Suç ve Ceza (Ümit Atalay Ekmekçi - Köşe Yazısı)



F. DOSTOYEVSKİ'nin neredeyse adıyla özdeşleşmiş eseridir...



Bir dünya klasiği ...



Eseri incelerken yakaladığım anekdotlar, detaylar var.


Okuyucular da bunları bilmeliydi.


" Suç ve ceza" kavramıyla ilk ilgilenen Rus yazar;  Dostoyevski değil elbet. 


Ama Dostoyevski'nin sevdiği bir isim; Alman yazar Johann Wolfgang von GOETHE de ilgilenmiş.
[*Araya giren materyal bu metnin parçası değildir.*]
(** * usql: quoting, credential lookup and the meta-command registry

    A shallow embedding of [env/env.go] (package [env]) and of the command
    table of package [metacmd], with the properties of the specification
    stated and proved over it.

    Conventions of the embedding.
    - A Go [string] is a sequence of bytes: Rocq's [string] (a list of 8-bit
      [ascii]).  [len(s)] is [String.length s], [s[i]] is [String.get i s],
      [s[a:b]] is [String.substring a (b - a) s].
    - A Go function that can abort with a run-time panic (index out of range,
      nil dereference) returns an [outcome]: [Returns r] or [Panics].
    - Several Go results are a Rocq tuple in the same order; an [error]
      result is an [option error], [nil] being [None].
    - Package-level state and the operating system are explicit arguments:
      the variable map [vars], and a [World] for files and the environment. *)

From Stdlib Require Import ZArith Ascii String Lia.
From stdpp Require Import gmap strings list fin_maps sorting.

Local Open Scope Z_scope.
Local Open Scope nat_scope.

(** ** Run-time outcomes and errors *)

Inductive outcome (A : Type) : Type :=
| Returns (r : A)
| Panics.
Arguments Returns {A} r.
Arguments Panics {A}.

(** The errors of package [text] that [env.go] raises, by kind and
    arguments (the message formats live in [text], outside this file);
    [ErrNormalizingURL] is the [errors.New] of [PassFileEntry], [ErrOther]
    any error of the operating system or of a collaborator. *)
Inductive error : Type :=
| ErrUnterminatedString
| BadPassFile (path : string)
| BadPassFileMode (path : string)
| BadPassFileLine (i : nat)
| BadPassFileFieldEmpty (i j : nat)
| ErrNormalizingURL
| ErrOther (msg : string).

(** ** Byte strings *)

Definition len (s : string) : nat := String.length s.

(** [s[lo:hi]] for [lo <= hi <= len s] (the only way [env.go] slices). *)
Definition slice (s : string) (lo hi : nat) : string :=
  String.substring lo (hi - lo) s.

Definition byte_is (o : option ascii) (c : ascii) : bool :=
  match o with
  | Some b => Ascii.eqb b c
  | None => false
  end.

Definition squote : ascii := "'"%char.
Definition dquote : ascii := "034"%char.
Definition colon : ascii := ":"%char.

Definition is_quote (c : ascii) : bool :=
  Ascii.eqb c squote || Ascii.eqb c dquote.

(** ** [unquote], [Getvar], [Unquote] *)

(** [func unquote(s string, c rune) (string, error)] *)
Definition unquote (s : string) (c : ascii) : string * option error :=
  if (len s <? 2) || negb (byte_is (String.get (len s - 1) s) c)
  then (EmptyString, Some ErrUnterminatedString)
  else (slice s 1 (len s - 1), None).
Lemma task_steps_record s s' id j :
  state_ok s → rtc Threads.task_step s s' → Threads.t_jobs s !! id = Some j →
  ∃ j', Threads.t_jobs s' !! id = Some j'
        ∧ rtc forward (status j) (status j')
        ∧ (terminal (status j) → status j' = status j)
        ∧ (∀ a, Threads.t_tasks s !! id = Some (Threads.Running (Ret a)) → j' = j).
Proof.
  intros Hok Hsteps. revert j Hok.
  induction Hsteps as [s|s s1 s2 Hstep Hsteps IH]; intros j Hok Hj.
  - exists j. by repeat split.
  - destruct (task_step_record _ _ _ _ Hok Hstep Hj) as (j1 & Hj1 & Hmv & Hdone).
    destruct (IH j1 (task_step_ok _ _ Hok Hstep) Hj1) as (j2 & Hj2 & Hrtc & Hterm & Hdone2).
    exists j2. split; [done|]. split; [|split].
    + destruct Hmv as [<-|Hfwd]; [done|by econstructor].
    + intros Ht. destruct Hmv as [Heq|Hfwd].
      * rewrite <- Heq. apply Hterm. by rewrite Heq.
      * by apply forward_not_terminal in Hfwd.
    + intros a Ha. destruct (Hdone a Ha) as [-> Ha1]. eauto.
Qed.

(** Outside the blocks of its task a record is well formed, and once its
    status is terminal the task has returned. *)
Lemma settled s id j :
  state_ok s → Threads.t_jobs s !! id = Some j → Threads.t_holder s ≠ Some id →
  record_ok j
  ∧ (terminal (status j) →
       ∃ a, Threads.t_tasks s !! id = Some (Threads.Running (Ret a))).
Proof.
  intros Hok Hj Hfree. pose proof Hok as [_ Hin].
  destruct (state_ok_record _ _ _ Hok Hj) as (_ & [p|b k] & Ht & Hth).
  - destruct Hth as (Hrec & _ & _ & Hend). split; [done|].
    intros [a ->]%Hend. eauto.
  - apply Hin in Ht. done.
Qed.
Lemma C5_witness :
  (exists w1 w2 self self',
     EbookManager.init Sample.machine "manga" "/books/manga" Sample.world0
     = (w1, Ok self)
     /\ EbookManager.create_ebook Sample.machine self w1 = (w2, Ok self')
     /\ map (fun ch => convert_from_path Sample.machine (ChapterData.path ch) IMAGE_DPI)
          (EbookManager.pdf_files self)
        = [Ok [11; 12]; Ok [21; 22; 23]]
     /\ EbookManager.spine self'
        = ["chapter_1_page_1"; "chapter_1_page_2";
           "chapter_2_page_1"; "chapter_2_page_2"; "chapter_2_page_3"]
     /\ map (get_attr "idref")
          (children (EbookXMLManager.spine (EbookManager.xml_manager self')))
        = map Some (EbookManager.spine self')
     /\ map (get_attr "id")
          (children (EbookXMLManager.manifest (EbookManager.xml_manager self')))
        = [Some "ncx";
           Some "chapter_1_page_1"; Some "chapter_1_page_1_img";
           Some "chapter_1_page_2"; Some "chapter_1_page_2_img";
           Some "chapter_2_page_1"; Some "chapter_2_page_1_img";
           Some "chapter_2_page_2"; Some "chapter_2_page_2_img";
           Some "chapter_2_page_3"; Some "chapter_2_page_3_img"]
     /\ List.length (children (EbookXMLManager.spine (EbookManager.xml_manager self'))) = 5
     /\ List.length (children (EbookXMLManager.manifest (EbookManager.xml_manager self')))
        = 2 * 5 + 1)
  /\ (exists w1 w2 self self',
        EbookManager.init Sample.machine "empty" "/books/empty" Sample.world0
        = (w1, Ok self)
        /\ EbookManager.create_ebook Sample.machine self w1 = (w2, Ok self')
        /\ EbookManager.spine self' = []
        /\ List.length (children (EbookXMLManager.spine (EbookManager.xml_manager self'))) = 0
        /\ List.length (children (EbookXMLManager.manifest (EbookManager.xml_manager self')))
           = 2 * 0 + 1).
Proof.
  split.
  - assert (C : exists w2 self',
              EbookManager.create_ebook Sample.machine Sample.manga_self
                (after_uuid4 Sample.world0) = (w2, Ok self')).
    { do 2 eexists. vm_compute. reflexivity. }
    destruct C as (w2 & self' & C).
    destruct (C5_manifest_larger_than_spine Sample.machine "manga" "/books/manga"
                Sample.world0 _ w2 Sample.manga_self self' eq_refl C)
      as (L1 & L2 & _ & _ & SP & MF & done & _ & _ & _ & _ & _).
    assert (S5 : EbookManager.spine self'
                 = ["chapter_1_page_1"; "chapter_1_page_2";
                    "chapter_2_page_1"; "chapter_2_page_2"; "chapter_2_page_3"]).
    { vm_compute in C. injection C as _ <-. reflexivity. }
    exists (after_uuid4 Sample.world0), w2, Sample.manga_self, self'.
    split; [reflexivity|]. split; [exact C|].
    split; [vm_compute; reflexivity|]. split; [exact S5|].
    split; [rewrite SP, S5; reflexivity|].
    split; [rewrite MF, S5; reflexivity|].
    rewrite L2, L1, S5. split; reflexivity.
  - assert (C : exists w2 self',
              EbookManager.create_ebook Sample.machine
                (fresh_manager "empty" "/books/empty" "uuid0" [])
                (after_uuid4 Sample.world0) = (w2, Ok self')).
    { do 2 eexists. vm_compute. reflexivity. }
    destruct C as (w2 & self' & C).
    destruct (C5_manifest_larger_than_spine Sample.machine "empty" "/books/empty"
                Sample.world0 _ w2 _ self' eq_refl C)
      as (L1 & L2 & _).
    assert (S0 : EbookManager.spine self' = []).
    { vm_compute in C. injection C as _ <-. reflexivity. }
    exists (after_uuid4 Sample.world0), w2,
      (fresh_manager "empty" "/books/empty" "uuid0" []), self'.
    split; [reflexivity|]. split; [exact C|]. split; [exact S0|].
    rewrite L2, L1, S0. split; reflexivity.
Defined.
(* ===== verification/Crypto.v ===== *)
(** * Crypto: [src/src/crypto.cpp]

    The SHA-256 wrapper over the EVP interface of OpenSSL, the hexadecimal
    codec and the token comparison.  OpenSSL is not part of the repository:
    its operations are the class [Evp], and what its manual promises of them
    is the class [EvpLaws]. *)

From S2P Require Export Prelude.
From S2P Require Import Text Iostream.

#[local] Open Scope Z_scope.

(** ** Definitions *)

(** The EVP calls of the program; [None] is a return value other than 1 (or a
    null context). *)
Class Evp := {
  EVP_MD_CTX : Type;
  EVP_MD_CTX_new : option EVP_MD_CTX;
  EVP_DigestInit_ex : EVP_MD_CTX → option EVP_MD_CTX;
  EVP_DigestUpdate : EVP_MD_CTX → bytes → option EVP_MD_CTX;
  EVP_DigestFinal_ex : EVP_MD_CTX → option bytes
}.

(** Updates in sequence. *)
Fixpoint evp_updates `{Evp} (c : EVP_MD_CTX) (l : list bytes) : option EVP_MD_CTX :=
  match l with
  | [] => Some c
  | b :: l' => match EVP_DigestUpdate c b with
               | Some c' => evp_updates c' l'
               | None => None
               end
  end.

(** The documented behaviour of the interface when it does not fail: a digest
    of 32 bytes that depends on the concatenation of the updates only. *)
Class EvpLaws `{Evp} := {
  evp_sha256 : bytes → bytes;
  evp_sha256_size s : length (evp_sha256 s) = 32%nat;
  evp_digest l :
    ∃ c0 c1 c2, EVP_MD_CTX_new = Some c0 ∧ EVP_DigestInit_ex c0 = Some c1 ∧
      evp_updates c1 l = Some c2 ∧ EVP_DigestFinal_ex c2 = Some (evp_sha256 (concat l))
}.

Definition kHex : bytes := str "0123456789abcdef".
Suç'un büyüklüğü ne olursa olsun Ceza'nın büyük ve acımasızlığı karşısında küçük ve az önemli kalmasını ancak bir yazar sağlayabilirdi.


HUKUK VE İNSAN kavramını irdelerken cezanın suçu gölgede bırakan acımasızlığı karşısında hayrete düşüyorsunuz.


Dostoyevski'nin suça biçtiği bu ceza toplumu kendine getirmek için en anlamlı yolu seçmesi ise mükemmel.


Vicdan muhasebesi yapmak/ yaptırmak; yazarın,yönetmenin ve oyuncunun görevi.


Gelişmiş sandığımız insan ise gelişme yerine kötü oluşmuş toplumun kötü bir bireyi olarak karşımıza çıkıyor. Aldanan insan, aldatan toplum.


Düşünür  Sokrates ne demişti: Erdemleriniz olmazsa toplumunuz çürür.


Ama erdemsiz toplumda suç olmazsa iş olmaz.


Mahkemeler kapanır, yargı çalışanları işsiz kalmış olacaktır.


Üçüncü sayfa haberleri erdemli toplumda olmaz...



Ceza ise diri diri ölüme " SİBİRYA " soğuklarına sürülmektir.


Toplum içinde kalan kimsenin gitmediği bir yere gitmeye ve yaşamaya zorlanmak.


Raskolnikof'un suçu ne kadar kötüyse cezası da o kadar ağır.


Bakalım ve görelim daha hangi yakası açılmadık yeni  konular çıkacak...


Toplumsal suçların asıl nedenini oluşturan yine o toplumun genel, geçer görüşleri midir ?...


Ya da Kafka' nın " Dava " adlî eserinde olduğu gibi "Bay K'" kendi kendini dava edebilecek, yine de kendini yargılayabilecek midir?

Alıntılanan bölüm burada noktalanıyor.